Lemma combine_order_independent_witness :
  Permutation [Deny "x"; Permit []] [Permit []; Deny "x"] /\
  same_class (combine [Deny "x"; Permit []]) (combine [Permit []; Deny "x"]).
Proof.
  split; [apply perm_swap|].
  apply (combine_order_independent [Deny "x"; Permit []] [Permit []; Deny "x"]), perm_swap.
Defined.

(** a final permit is sound against every operand: each operand returned
    (none panicked) and either permitted or abstained, at least one permitted,
    and the obligations handed to the enforcement point are exactly the union
    of the permitting operands' obligations. *)
Theorem compose_permit_sound (ops : list Authorizer) (req : Request) (os : list Obligation)
    (H : finalize (compose_decide ops req) = DPermit os) :
  Forall (fun a => exists d, az_decide_cited a req = Returned d /\
            (is_permit (d_verdict d) = true \/ exists n, d_verdict d = NotApplicable n)) ops /\
  (exists a d, a ∈ ops /\ az_decide_cited a req = Returned d /\ is_permit (d_verdict d) = true) /\
  (forall o, o ∈ os <->
     exists a d, a ∈ ops /\ az_decide_cited a req = Returned d /\ o ∈ obligations_of (d_verdict d)).
Proof.
  rewrite finalize_permit, compose_decide_combine in H.
  apply combine_no_deny in H as (Hd & Hi & Hp & _ & _ & Hos).
  rewrite existsb_false in Hd, Hi.
  assert (forall a, a ∈ ops -> guarded_decide a req ∈ map (fun a => guarded_decide a req) ops) as Hin.
  { intros a Ha. by apply (elem_of_map_2 (fun a => guarded_decide a req)). }
  assert (forall a, a ∈ ops -> exists d, az_decide_cited a req = Returned d /\
            guarded_decide a req = d_verdict d) as Hret.
  { intros a Ha. destruct (guarded_decide_spec a req) as [E|(d & ? & ?)]; [|by eauto].
    specialize (Hi _ (Hin a Ha)). by rewrite E in Hi. }
  split_and!.
  - apply Forall_forall. intros a Ha. destruct (Hret a Ha) as (d & Hd' & Hv).
    exists d. split; [done|]. specialize (Hi _ (Hin a Ha)). specialize (Hd _ (Hin a Ha)).
    rewrite Hv in Hi, Hd. destruct (d_verdict d); simpl in *; try done; [by left|right; eauto].
  - apply existsb_true in Hp as (v & (a & -> & Ha)%elem_of_map & Hp).
    destruct (Hret a Ha) as (d & Hd' & Hv). exists a, d. by rewrite <-Hv.
  - intros o. rewrite Hos, all_obligations_elem. split.
    + intros (v & (a & -> & Ha)%elem_of_map & Ho).
      destruct (Hret a Ha) as (d & Hd' & Hv). exists a, d. by rewrite <-Hv.
    + intros (a & d & Ha & Hd' & Ho). exists (guarded_decide a req). split; [by apply Hin|].
      destruct (Hret a Ha) as (d2 & Hd2 & ->). congruence.
Qed.

(** Concrete operands for the witnesses. *)
Definition const_authorizer (d : Decided) : Authorizer :=
  mkAuthorizer (fun _ => Returned d) (fun reqs => Returned (map (fun _ => d) reqs))
    default_subjects default_backend_name.
Definition empty_request : Request := mkRequest ∅ ∅ "liveness.ping" ∅.
Definition permit_authorizer : Authorizer :=
  const_authorizer (mkDecided (Permit [mkObligation "audit" ∅]) (Some "admin") None).
Definition absent_authorizer : Authorizer :=
  const_authorizer (mkDecided (NotApplicable None) None None).
Definition CeilingAuthorizer (ceiling : Ceiling) (policy : ClassificationPolicy) : Authorizer :=
  let cited := default_decide_cited (default_reporting_role (ceiling_decide policy ceiling)) in
  mkAuthorizer cited (decide_each_cited cited) default_subjects
    (Returned CEILING_BACKEND_NAME).

(** ** Lemmas *)

Lemma ceiling_guarded c p req :
  guarded_decide_cited (CeilingAuthorizer c p) req =
  mkDecided (decide_ceiling p c (action req) (label_of req)) None None.
Proof. reflexivity. Qed.

Lemma decide_ceiling_not_permit p c a l : is_permit (decide_ceiling p c a l) = false.
Proof. unfold decide_ceiling. repeat case_match; reflexivity. Qed.

Lemma ceiling_never_permits c p : never_permits (CeilingAuthorizer c p).
Proof. intros req. apply decide_ceiling_not_permit. Qed.

Lemma outcome_all_returned {A B} (f : A -> B) l :
  outcome_all (map (fun x => Returned (f x)) l) = Returned (map f l).
Proof. induction l as [|x l IH]; simpl; [done|]. by rewrite IH. Qed.

(** An operand that answers its batches with [decide_each_cited] and never
    panics is pointwise. *)
Lemma each_cited_pointwise (f : Request -> Decided) s n :
  pointwise (mkAuthorizer (fun r => Returned (f r))
               (decide_each_cited (fun r => Returned (f r))) s n).
Proof.
  intros reqs. unfold guarded_decide_cited_all, guarded_decide_cited, decide_each_cited. simpl.
  rewrite (outcome_all_returned f), length_map, Nat.eqb_refl. reflexivity.
Qed.

Lemma ceiling_level_of p raw l : ceiling_level p raw = Some l -> cp_level_of p raw = Some l.
Proof. unfold ceiling_level. repeat case_match; congruence. Qed.

Lemma parse_ceiling_level v a p c :
  parse_ceiling v a p = Ok c -> exists raw, cp_level_of p raw = Some (c_classification c).
Proof.
  unfold parse_ceiling. intros H. unbind H. inv H. simpl.
  match goal with
  | E : ok_or (ceiling_level _ ?raw) _ = Ok _ |- _ =>
      destruct (ceiling_level p raw) eqn:El; inv E; exists raw
  end. by apply ceiling_level_of.
Qed.

Lemma ceiling_from_core_level core p is_level `{PolicyLaws p is_level} c :
  ceiling_from_core core p = Ok c -> is_level (c_classification c).
Proof.
  unfold ceiling_from_core. intros Hc.
  destruct (core ≫= as_map) as [m|]; [destruct (get m "handling") as [h|]|];
    try (inv Hc; simpl; apply unmarked_level).
  unfold parse_handling in Hc. unbind Hc. apply parse_ceiling_level in Hc as [raw Hraw].
  by eapply level_of_level.
Qed.

Lemma declared_handling_Ok core c p :
  declared_handling core = Ok (c, p) ->
  p ∈ SYSTEMS /\ system_level p (c_classification c) /\ ceiling_from_core core p = Ok c.
Proof.
  unfold declared_handling. intros H. unbind H. inv H.
  match goal with E : ok_or (select ?n) _ = Ok p |- _ =>
    destruct (select n) eqn:Es; inv E; apply select_registered in Es as Hin end.
  split_and!; [done| |done].
  eapply ceiling_from_core_level; [by apply registered_laws|done].
Qed.

(** A decision on content under lawful ranking: the resolved level decides. *)
Lemma decide_ceiling_resolved p is_level `{PolicyLaws p is_level} c a label l :
  is_control_plane a = false -> is_level (c_classification c) ->
  resolve_level p label = Ok l ->
  decide_ceiling p c a label =
    if l_rank l <=? l_rank (c_classification c) then NotApplicable None
    else Deny ("ceiling: content marked " +:+ l_name l
               +:+ " exceeds the declared ceiling " +:+ l_name (c_classification c)).
Proof.
  intros Ha Hc Hl. unfold decide_ceiling. rewrite Ha, Hl.
  assert (is_level l) as Hlev.
  { unfold resolve_level in Hl. destruct label as [|m|]; [inv Hl; apply unmarked_level| |done].
    destruct (cp_level_of p m) eqn:E; [|done]. inv Hl. by eapply level_of_level. }
  assert (cp_dominates p (c_classification c) l
          = Some (l_rank l <=? l_rank (c_classification c))) as ->.
  { apply dominates_spec. auto. }
  by destruct (l_rank l <=? l_rank (c_classification c)).
Qed.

-=-=-=-=-

**TASK INSTRUCTIONS**
For each record in the listing, output it again exactly.

**OUTPUT BELOW**
Lemma combine_order_independent_witness :
  Permutation [Deny "x"; Permit []] [Permit []; Deny "x"] /\
  same_class (combine [Deny "x"; Permit []]) (combine [Permit []; Deny "x"]).
Proof.
  split; [apply perm_swap|].
  apply (combine_order_independent [Deny "x"; Permit []] [Permit []; Deny "x"]), perm_swap.
Defined.

(** a final permit is sound against every operand: each operand returned
    (none panicked) and either permitted or abstained, at least one permitted,
    and the obligations handed to the enforcement point are exactly the union
    of the permitting operands' obligations. *)
Theorem compose_permit_sound (ops : list Authorizer) (req : Request) (os : list Obligation)
    (H : finalize (compose_decide ops req) = DPermit os) :
  Forall (fun a => exists d, az_decide_cited a req = Returned d /\
            (is_permit (d_verdict d) = true \/ exists n, d_verdict d = NotApplicable n)) ops /\
  (exists a d, a ∈ ops /\ az_decide_cited a req = Returned d /\ is_permit (d_verdict d) = true) /\
  (forall o, o ∈ os <->
     exists a d, a ∈ ops /\ az_decide_cited a req = Returned d /\ o ∈ obligations_of (d_verdict d)).
Proof.
  rewrite finalize_permit, compose_decide_combine in H.
  apply combine_no_deny in H as (Hd & Hi & Hp & _ & _ & Hos).
  rewrite existsb_false in Hd, Hi.
  assert (forall a, a ∈ ops -> guarded_decide a req ∈ map (fun a => guarded_decide a req) ops) as Hin.
  { intros a Ha. by apply (elem_of_map_2 (fun a => guarded_decide a req)). }
  assert (forall a, a ∈ ops -> exists d, az_decide_cited a req = Returned d /\
            guarded_decide a req = d_verdict d) as Hret.
  { intros a Ha. destruct (guarded_decide_spec a req) as [E|(d & ? & ?)]; [|by eauto].
    specialize (Hi _ (Hin a Ha)). by rewrite E in Hi. }
  split_and!.
  - apply Forall_forall. intros a Ha. destruct (Hret a Ha) as (d & Hd' & Hv).
    exists d. split; [done|]. specialize (Hi _ (Hin a Ha)). specialize (Hd _ (Hin a Ha)).
    rewrite Hv in Hi, Hd. destruct (d_verdict d); simpl in *; try done; [by left|right; eauto].
  - apply existsb_true in Hp as (v & (a & -> & Ha)%elem_of_map & Hp).
    destruct (Hret a Ha) as (d & Hd' & Hv). exists a, d. by rewrite <-Hv.
  - intros o. rewrite Hos, all_obligations_elem. split.
    + intros (v & (a & -> & Ha)%elem_of_map & Ho).
      destruct (Hret a Ha) as (d & Hd' & Hv). exists a, d. by rewrite <-Hv.
    + intros (a & d & Ha & Hd' & Ho). exists (guarded_decide a req). split; [by apply Hin|].
      destruct (Hret a Ha) as (d2 & Hd2 & ->). congruence.
Qed.

(** Concrete operands for the witnesses. *)
Definition const_authorizer (d : Decided) : Authorizer :=
  mkAuthorizer (fun _ => Returned d) (fun reqs => Returned (map (fun _ => d) reqs))
    default_subjects default_backend_name.
Definition empty_request : Request := mkRequest ∅ ∅ "liveness.ping" ∅.
Definition permit_authorizer : Authorizer :=
  const_authorizer (mkDecided (Permit [mkObligation "audit" ∅]) (Some "admin") None).
Definition absent_authorizer : Authorizer :=
  const_authorizer (mkDecided (NotApplicable None) None None).
Definition CeilingAuthorizer (ceiling : Ceiling) (policy : ClassificationPolicy) : Authorizer :=
  let cited := default_decide_cited (default_reporting_role (ceiling_decide policy ceiling)) in
  mkAuthorizer cited (decide_each_cited cited) default_subjects
    (Returned CEILING_BACKEND_NAME).

(** ** Lemmas *)

Lemma ceiling_guarded c p req :
  guarded_decide_cited (CeilingAuthorizer c p) req =
  mkDecided (decide_ceiling p c (action req) (label_of req)) None None.
Proof. reflexivity. Qed.

Lemma decide_ceiling_not_permit p c a l : is_permit (decide_ceiling p c a l) = false.
Proof. unfold decide_ceiling. repeat case_match; reflexivity. Qed.

Lemma ceiling_never_permits c p : never_permits (CeilingAuthorizer c p).
Proof. intros req. apply decide_ceiling_not_permit. Qed.

Lemma outcome_all_returned {A B} (f : A -> B) l :
  outcome_all (map (fun x => Returned (f x)) l) = Returned (map f l).
Proof. induction l as [|x l IH]; simpl; [done|]. by rewrite IH. Qed.

(** An operand that answers its batches with [decide_each_cited] and never
    panics is pointwise. *)
Lemma each_cited_pointwise (f : Request -> Decided) s n :
  pointwise (mkAuthorizer (fun r => Returned (f r))
               (decide_each_cited (fun r => Returned (f r))) s n).
Proof.
  intros reqs. unfold guarded_decide_cited_all, guarded_decide_cited, decide_each_cited. simpl.
  rewrite (outcome_all_returned f), length_map, Nat.eqb_refl. reflexivity.
Qed.

Lemma ceiling_level_of p raw l : ceiling_level p raw = Some l -> cp_level_of p raw = Some l.
Proof. unfold ceiling_level. repeat case_match; congruence. Qed.

Lemma parse_ceiling_level v a p c :
  parse_ceiling v a p = Ok c -> exists raw, cp_level_of p raw = Some (c_classification c).
Proof.
  unfold parse_ceiling. intros H. unbind H. inv H. simpl.
  match goal with
  | E : ok_or (ceiling_level _ ?raw) _ = Ok _ |- _ =>
      destruct (ceiling_level p raw) eqn:El; inv E; exists raw
  end. by apply ceiling_level_of.
Qed.

Lemma ceiling_from_core_level core p is_level `{PolicyLaws p is_level} c :
  ceiling_from_core core p = Ok c -> is_level (c_classification c).
Proof.
  unfold ceiling_from_core. intros Hc.
  destruct (core ≫= as_map) as [m|]; [destruct (get m "handling") as [h|]|];
    try (inv Hc; simpl; apply unmarked_level).
  unfold parse_handling in Hc. unbind Hc. apply parse_ceiling_level in Hc as [raw Hraw].
  by eapply level_of_level.
Qed.

Lemma declared_handling_Ok core c p :
  declared_handling core = Ok (c, p) ->
  p ∈ SYSTEMS /\ system_level p (c_classification c) /\ ceiling_from_core core p = Ok c.
Proof.
  unfold declared_handling. intros H. unbind H. inv H.
  match goal with E : ok_or (select ?n) _ = Ok p |- _ =>
    destruct (select n) eqn:Es; inv E; apply select_registered in Es as Hin end.
  split_and!; [done| |done].
  eapply ceiling_from_core_level; [by apply registered_laws|done].
Qed.

(** A decision on content under lawful ranking: the resolved level decides. *)
Lemma decide_ceiling_resolved p is_level `{PolicyLaws p is_level} c a label l :
  is_control_plane a = false -> is_level (c_classification c) ->
  resolve_level p label = Ok l ->
  decide_ceiling p c a label =
    if l_rank l <=? l_rank (c_classification c) then NotApplicable None
    else Deny ("ceiling: content marked " +:+ l_name l
               +:+ " exceeds the declared ceiling " +:+ l_name (c_classification c)).
Proof.
  intros Ha Hc Hl. unfold decide_ceiling. rewrite Ha, Hl.
  assert (is_level l) as Hlev.
  { unfold resolve_level in Hl. destruct label as [|m|]; [inv Hl; apply unmarked_level| |done].
    destruct (cp_level_of p m) eqn:E; [|done]. inv Hl. by eapply level_of_level. }
  assert (cp_dominates p (c_classification c) l
          = Some (l_rank l <=? l_rank (c_classification c))) as ->.
  { apply dominates_spec. auto. }
  by destruct (l_rank l <=? l_rank (c_classification c)).
Qed.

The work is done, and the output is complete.